### Exercise aim:
Below this line is a set of entries; quote exactly the lines from the line that contains "e, s') => h e s'" to the line that contains "(** [float(z)] for", both lines included.

-------- Material provided

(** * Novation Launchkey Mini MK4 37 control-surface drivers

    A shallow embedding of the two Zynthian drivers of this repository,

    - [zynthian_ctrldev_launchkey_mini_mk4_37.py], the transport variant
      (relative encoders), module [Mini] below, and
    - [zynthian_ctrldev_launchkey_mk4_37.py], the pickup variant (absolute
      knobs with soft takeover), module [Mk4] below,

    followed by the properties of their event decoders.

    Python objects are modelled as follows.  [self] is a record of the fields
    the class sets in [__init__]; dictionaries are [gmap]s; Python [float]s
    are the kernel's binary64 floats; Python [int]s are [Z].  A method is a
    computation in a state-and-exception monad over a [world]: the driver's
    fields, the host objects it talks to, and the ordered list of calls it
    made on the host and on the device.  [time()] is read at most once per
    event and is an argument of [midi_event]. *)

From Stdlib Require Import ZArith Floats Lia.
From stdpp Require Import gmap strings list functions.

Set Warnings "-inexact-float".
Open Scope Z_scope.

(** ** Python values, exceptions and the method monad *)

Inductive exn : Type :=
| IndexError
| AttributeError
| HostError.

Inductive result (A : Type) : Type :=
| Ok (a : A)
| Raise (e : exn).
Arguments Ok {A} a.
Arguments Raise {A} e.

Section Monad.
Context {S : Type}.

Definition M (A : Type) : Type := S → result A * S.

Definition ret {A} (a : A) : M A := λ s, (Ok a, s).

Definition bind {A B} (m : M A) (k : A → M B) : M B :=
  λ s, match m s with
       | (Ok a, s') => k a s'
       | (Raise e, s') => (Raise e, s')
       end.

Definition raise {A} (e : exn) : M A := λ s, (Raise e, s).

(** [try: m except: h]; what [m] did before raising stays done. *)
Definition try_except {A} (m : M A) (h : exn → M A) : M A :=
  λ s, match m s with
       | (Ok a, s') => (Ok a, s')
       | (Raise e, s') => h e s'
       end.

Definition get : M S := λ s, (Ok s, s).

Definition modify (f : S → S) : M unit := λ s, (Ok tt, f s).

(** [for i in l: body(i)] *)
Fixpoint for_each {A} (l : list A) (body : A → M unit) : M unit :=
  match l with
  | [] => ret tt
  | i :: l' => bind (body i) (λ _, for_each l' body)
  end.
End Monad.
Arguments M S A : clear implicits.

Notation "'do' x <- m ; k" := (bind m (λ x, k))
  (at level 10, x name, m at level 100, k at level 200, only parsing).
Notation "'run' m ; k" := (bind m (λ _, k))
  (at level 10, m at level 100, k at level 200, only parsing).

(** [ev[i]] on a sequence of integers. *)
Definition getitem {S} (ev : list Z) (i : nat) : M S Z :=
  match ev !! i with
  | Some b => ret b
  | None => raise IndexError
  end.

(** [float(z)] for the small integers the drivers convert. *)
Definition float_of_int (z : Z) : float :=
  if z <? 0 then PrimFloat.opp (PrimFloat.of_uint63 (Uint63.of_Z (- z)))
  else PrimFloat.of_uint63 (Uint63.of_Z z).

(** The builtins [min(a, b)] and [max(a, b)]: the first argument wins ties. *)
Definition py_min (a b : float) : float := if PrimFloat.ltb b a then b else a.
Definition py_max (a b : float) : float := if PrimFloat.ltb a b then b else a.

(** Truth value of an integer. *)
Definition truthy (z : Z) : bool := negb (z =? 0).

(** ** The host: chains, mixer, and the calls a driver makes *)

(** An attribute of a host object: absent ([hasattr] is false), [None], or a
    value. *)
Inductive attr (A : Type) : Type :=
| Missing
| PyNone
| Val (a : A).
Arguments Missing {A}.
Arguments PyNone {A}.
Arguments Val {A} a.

----------------
-------- Material provided

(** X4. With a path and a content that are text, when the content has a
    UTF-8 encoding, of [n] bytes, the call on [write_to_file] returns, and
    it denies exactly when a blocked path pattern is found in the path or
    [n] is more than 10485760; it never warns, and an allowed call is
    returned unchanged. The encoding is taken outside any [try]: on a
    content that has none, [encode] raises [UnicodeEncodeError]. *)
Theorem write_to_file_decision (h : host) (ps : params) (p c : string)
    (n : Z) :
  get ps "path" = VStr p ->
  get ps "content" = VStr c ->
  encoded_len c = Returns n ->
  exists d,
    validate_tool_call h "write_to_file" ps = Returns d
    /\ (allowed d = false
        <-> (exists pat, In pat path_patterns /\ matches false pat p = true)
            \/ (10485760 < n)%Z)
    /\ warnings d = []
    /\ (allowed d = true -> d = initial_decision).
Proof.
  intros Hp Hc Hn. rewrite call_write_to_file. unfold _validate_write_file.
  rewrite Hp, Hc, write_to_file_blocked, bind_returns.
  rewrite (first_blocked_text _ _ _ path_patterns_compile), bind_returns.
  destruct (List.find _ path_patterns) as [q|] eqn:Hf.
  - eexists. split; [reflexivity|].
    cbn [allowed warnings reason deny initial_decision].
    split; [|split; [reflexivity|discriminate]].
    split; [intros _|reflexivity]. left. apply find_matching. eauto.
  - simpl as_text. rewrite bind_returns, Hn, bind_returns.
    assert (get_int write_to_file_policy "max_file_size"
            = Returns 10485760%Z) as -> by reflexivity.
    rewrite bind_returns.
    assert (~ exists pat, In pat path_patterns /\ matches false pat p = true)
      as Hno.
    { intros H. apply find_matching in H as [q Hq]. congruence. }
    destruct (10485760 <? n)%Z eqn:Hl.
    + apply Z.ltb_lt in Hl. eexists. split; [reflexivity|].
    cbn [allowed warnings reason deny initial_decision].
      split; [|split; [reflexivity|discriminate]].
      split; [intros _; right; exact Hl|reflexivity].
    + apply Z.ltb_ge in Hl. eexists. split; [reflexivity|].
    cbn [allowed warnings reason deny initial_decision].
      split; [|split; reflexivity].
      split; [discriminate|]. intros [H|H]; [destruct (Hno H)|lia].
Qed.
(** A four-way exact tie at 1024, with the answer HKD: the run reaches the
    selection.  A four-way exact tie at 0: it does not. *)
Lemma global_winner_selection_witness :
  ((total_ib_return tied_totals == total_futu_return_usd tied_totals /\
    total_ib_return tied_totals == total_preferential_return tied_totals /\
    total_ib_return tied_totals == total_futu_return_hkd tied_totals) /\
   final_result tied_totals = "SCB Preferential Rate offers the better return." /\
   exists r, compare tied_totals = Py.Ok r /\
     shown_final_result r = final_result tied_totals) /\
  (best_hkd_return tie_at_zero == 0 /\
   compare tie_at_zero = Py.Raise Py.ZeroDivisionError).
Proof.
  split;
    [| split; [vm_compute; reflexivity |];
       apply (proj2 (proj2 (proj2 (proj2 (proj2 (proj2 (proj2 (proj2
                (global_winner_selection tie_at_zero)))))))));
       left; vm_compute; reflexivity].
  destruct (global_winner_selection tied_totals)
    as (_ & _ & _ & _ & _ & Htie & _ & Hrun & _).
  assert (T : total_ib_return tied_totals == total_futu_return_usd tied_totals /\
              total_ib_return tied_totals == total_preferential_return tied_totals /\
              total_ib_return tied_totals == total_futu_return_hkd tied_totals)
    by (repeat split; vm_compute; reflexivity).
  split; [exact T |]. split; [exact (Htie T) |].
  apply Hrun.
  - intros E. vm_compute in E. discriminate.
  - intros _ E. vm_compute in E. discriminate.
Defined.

----------------

### Answer to this exercise:
       | (Raise e, s') => h e s'
       end.

Definition get : M S := λ s, (Ok s, s).

Definition modify (f : S → S) : M unit := λ s, (Ok tt, f s).

(** [for i in l: body(i)] *)
Fixpoint for_each {A} (l : list A) (body : A → M unit) : M unit :=
  match l with
  | [] => ret tt
  | i :: l' => bind (body i) (λ _, for_each l' body)
  end.
End Monad.
Arguments M S A : clear implicits.

Notation "'do' x <- m ; k" := (bind m (λ x, k))
  (at level 10, x name, m at level 100, k at level 200, only parsing).
Notation "'run' m ; k" := (bind m (λ _, k))
  (at level 10, m at level 100, k at level 200, only parsing).

(** [ev[i]] on a sequence of integers. *)
Definition getitem {S} (ev : list Z) (i : nat) : M S Z :=
  match ev !! i with
  | Some b => ret b
  | None => raise IndexError
  end.

(** [float(z)] for the small integers the drivers convert. *)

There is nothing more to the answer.